THE Commission for Children and Young People in the State of Victoria, in south-eastern Australia, is undertaking a review of Melbourne diocese’s handling of complaints relating to child safety.
The commission has told survivors and survivors’ groups that its investigation, which is expected to take more than six months, is not investigating any individual cases but, instead, the diocese’s management of complaints, to see whether they meet the state’s minimum standards for child safety.
The Archbishop of Melbourne, Dr Philip Freier, was quoted in The Guardian as saying that the diocese was happy to co-operate with the Victorian commission’s investigation. “We do have confidence in our child-safety protocols, but [we] are always open to improvements when these are identified,” he said.
Steve Fisher, the chief executive of Beyond Abuse, a survivor-advocacy group, has written to the commission, saying that the diocese has failed survivors, ignored serious complaints, failed to gather evidence properly, and not communicated adequately with victims. He questioned claims that Kooyoora, the company that administers the diocese’s professional-standards legislation, was independent from the Church, since it receives funding from the diocese, and church officials sit on its board and professional-standards panels.
The diocese has been criticised for delays in its investigation of allegations against a former Archbishop of Brisbane, Dr Peter Hollingworth. He lives in retirement in the diocese, where he has permission to officiate.

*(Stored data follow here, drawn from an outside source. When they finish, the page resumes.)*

(** ** Teardown after [Run] *)

Example teardown_after_error :
  exec (Fixtures.cfg_run_with (Some "boom"))
       [StepMain; StepMain; StepMain; StepMain; StepMain; StepMain;
        StepMain; StepMain; StepMain; StepMain; StepMain]
  = Some ({| st_main := MReturned; st_relay := RSelect;
             st_store := Fixtures.stored ANSI256;
             st_cancelled := true; st_parent_done := false;
             st_feed := []; st_feed_closed := false |},
          [ESetValue minColorProfileKey (VProfile ANSI256); EPty;
           EHandler (Some Fixtures.prog0); EWithCancel; EGo; ERunCall;
           ERunReturn (Some "boom"); ELogError "app exit with error" "boom";
           EKill; ECancel; ENext]).
Proof. vm_compute. reflexivity. Qed.

(** C4. In every execution [p.Kill()] and [cancel()] are called at most
    once each, and each call comes after [p.Run()] has returned.  Once
    [p.Run()] has returned, with an error or without, the handler runs on to
    its end without waiting for anything, and at its end, in every execution
    in which [p.Run()] was called, both have been called exactly once. *)
Theorem kill_and_cancel_once_after_run
    (cfg : Config) (sch : list choice) (st : State) (tr : list event) :
  exec cfg sch = Some (st, tr) ->
  count is_Kill tr <= 1 /\
  count is_Cancel tr <= 1 /\
  preceded is_RunReturn is_Kill tr = true /\
  preceded is_RunReturn is_Cancel tr = true /\
  (exists st' tr',
     exec cfg (sch ++ repeat StepMain (main_left cfg (st_main st))) = Some (st', tr') /\
     st_main st' = MReturned) /\
  (occurs is_RunCall tr = true -> st_main st = MReturned ->
   count is_Kill tr = 1 /\ count is_Cancel tr = 1).
Proof.
  intros H.
  rewrite (count_main cfg sch st tr is_Kill) by (sub_main || exact H).
  rewrite (count_main cfg sch st tr is_Cancel) by (sub_main || exact H).
  rewrite (occurs_main cfg sch st tr is_RunCall) by (sub_main || exact H).
  repeat split.
  - generalize (st_main st). intros pc. main_cases pc; unfold count; simpl; lia.
  - generalize (st_main st). intros pc. main_cases pc; unfold count; simpl; lia.
  - apply (preceded_main cfg sch st); [sub_main | exact H |].
    generalize (st_main st). intros pc. main_cases pc; reflexivity.
  - apply (preceded_main cfg sch st); [sub_main | exact H |].
    generalize (st_main st). intros pc. main_cases pc; reflexivity.
  - exact (main_returns _ _ _ _ H).
  - rewrite H1 in *. revert H0. simpl.
    unfold hist_complete, hist_ran, hist_started, hist_handler.
    config_cases; simpl; intros; (reflexivity || discriminate).
  - rewrite H1 in *. revert H0. simpl.
    unfold hist_complete, hist_ran, hist_started, hist_handler.
    config_cases; simpl; intros; (reflexivity || discriminate).
Qed.

(** ** Sessions that never start a program *)

Example no_pty_run :
  exec Fixtures.cfg_nopty [StepMain; StepMain; CancelParent; StepMain]
  = Some ({| st_main := MReturned; st_relay := RNone;
             st_store := Fixtures.stored Ascii;
             st_cancelled := false; st_parent_done := true;
             st_feed := []; st_feed_closed := false |},
          [ESetValue minColorProfileKey (VProfile Ascii); EPty; EParentDone;
           EFatalln "no active terminal, skipping"]).
Proof. reflexivity. Qed.

(** C1, as amended. For a session without a pty the program handler is
    never called, so no program is built, no relay is spawned and nothing is
    run; the handler reports "no active terminal, skipping" through
    [wish.Fatalln] and returns, and the next handler is not called. *)
Theorem no_pty_is_fatal
    (cfg : Config) (sch : list choice) (st : State) (tr : list event) :
  sess_pty (cfg_session cfg) = false ->
  exec cfg sch = Some (st, tr) ->
  occurs is_Handler tr = false /\
  occurs is_Go tr = false /\
  occurs is_RunCall tr = false /\
  st_relay st = RNone /\
  count is_Next tr = 0 /\
  (exists st' tr',
     exec cfg (sch ++ repeat StepMain (main_left cfg (st_main st))) = Some (st', tr') /\
     st_main st' = MReturned) /\
  (st_main st = MReturned ->
   filter is_main tr
   = [set_profile cfg; EPty; EFatalln "no active terminal, skipping"]).
Proof.
  intros Hpty H.
  pose proof (exec_inv _ _ _ _ H) as [Hok Hm _ _ _ Hsp _ _ _].
  rewrite (occurs_main cfg sch st tr is_Handler) by (sub_main || exact H).
  rewrite (occurs_main cfg sch st tr is_Go) by (sub_main || exact H).
  rewrite (occurs_main cfg sch st tr is_RunCall) by (sub_main || exact H).
  rewrite (count_main cfg sch st tr is_Next) by (sub_main || exact H).
  rewrite Hm.
  assert (Hrel : st_relay st = RNone).
  { destruct (st_relay st); try reflexivity; simpl in Hsp;
      destruct (st_main st); simpl in *; split_ands;
      rewrite ?Hpty in *; simpl in *; congruence. }
  repeat split; try exact Hrel; try exact (main_returns _ _ _ _ H).
  all: destruct (st_main st); simpl in *; split_ands;
    unfold hist_complete; rewrite ?Hpty; try reflexivity; try congruence.
Qed.

Lemma no_pty_is_fatal_witness :
  sess_pty (cfg_session Fixtures.cfg_nopty) = false /\
  exists st tr,
    exec Fixtures.cfg_nopty [StepMain; StepMain; CancelParent; StepMain] = Some (st, tr) /\
    st_main st = MReturned /\
    occurs is_Handler tr = false /\
    count is_Next tr = 0.
Proof.
  split; [reflexivity|].
  run_schedule. split; [reflexivity|].
  destruct (no_pty_is_fatal Fixtures.cfg_nopty _ _ _ eq_refl Hexec)
    as (Hh & _ & _ & _ & Hn & _).
  split; [exact Hh | exact Hn].
Defined.

(** C1, as stated, fails: a session without a pty has returned after three
    steps without having called the next handler. *)
Lemma no_pty_does_not_fall_through :
  ~ Spec.no_pty_falls_through Fixtures.cfg_nopty.
Proof.
  intros H.
  destruct (H eq_refl [StepMain; StepMain; StepMain] _ _ eq_refl eq_refl) as [_ Hn].
  discriminate Hn.
Qed.

Example decline_run :
  exec Fixtures.cfg_decline [StepMain; Resize Fixtures.w1; StepMain; StepMain; StepMain]
  = Some ({| st_main := MReturned; st_relay := RNone;
             st_store := Fixtures.stored Ascii;
             st_cancelled := false; st_parent_done := false;
             st_feed := [Fixtures.w1]; st_feed_closed := false |},
          [ESetValue minColorProfileKey (VProfile Ascii); EResize Fixtures.w1; EPty;
           EHandler None; ENext]).
Proof. reflexivity. Qed.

Dr Hollingworth resigned as Archbishop, after 11 years in post, when he was appointed Governor-General in 2001. He resigned from office in 2003 after an independent report said that he had mishandled sexual-abuse claims when he was Archbishop. He has not been accused of any abuse himself, but several survivors have called for him to be deposed from Holy Orders.
Last month, Melbourne diocese’s professional-standards board conducted a closed hearing about Dr Hollingworth’s fitness for ministry (News, 10 February). No outcome has yet been announced.
The Royal Commission into Institutional Responses to Child Sexual Abuse, which concluded in 2017, found that, in 1993, as Archbishop, Dr Hollingworth had allowed a priest to continue serving as a parish rector despite evidence of paedophile behaviour. The Royal Commission described it as a “serious error of judgement”, for which Dr Hollingworth apologised (News, 20 November 2015).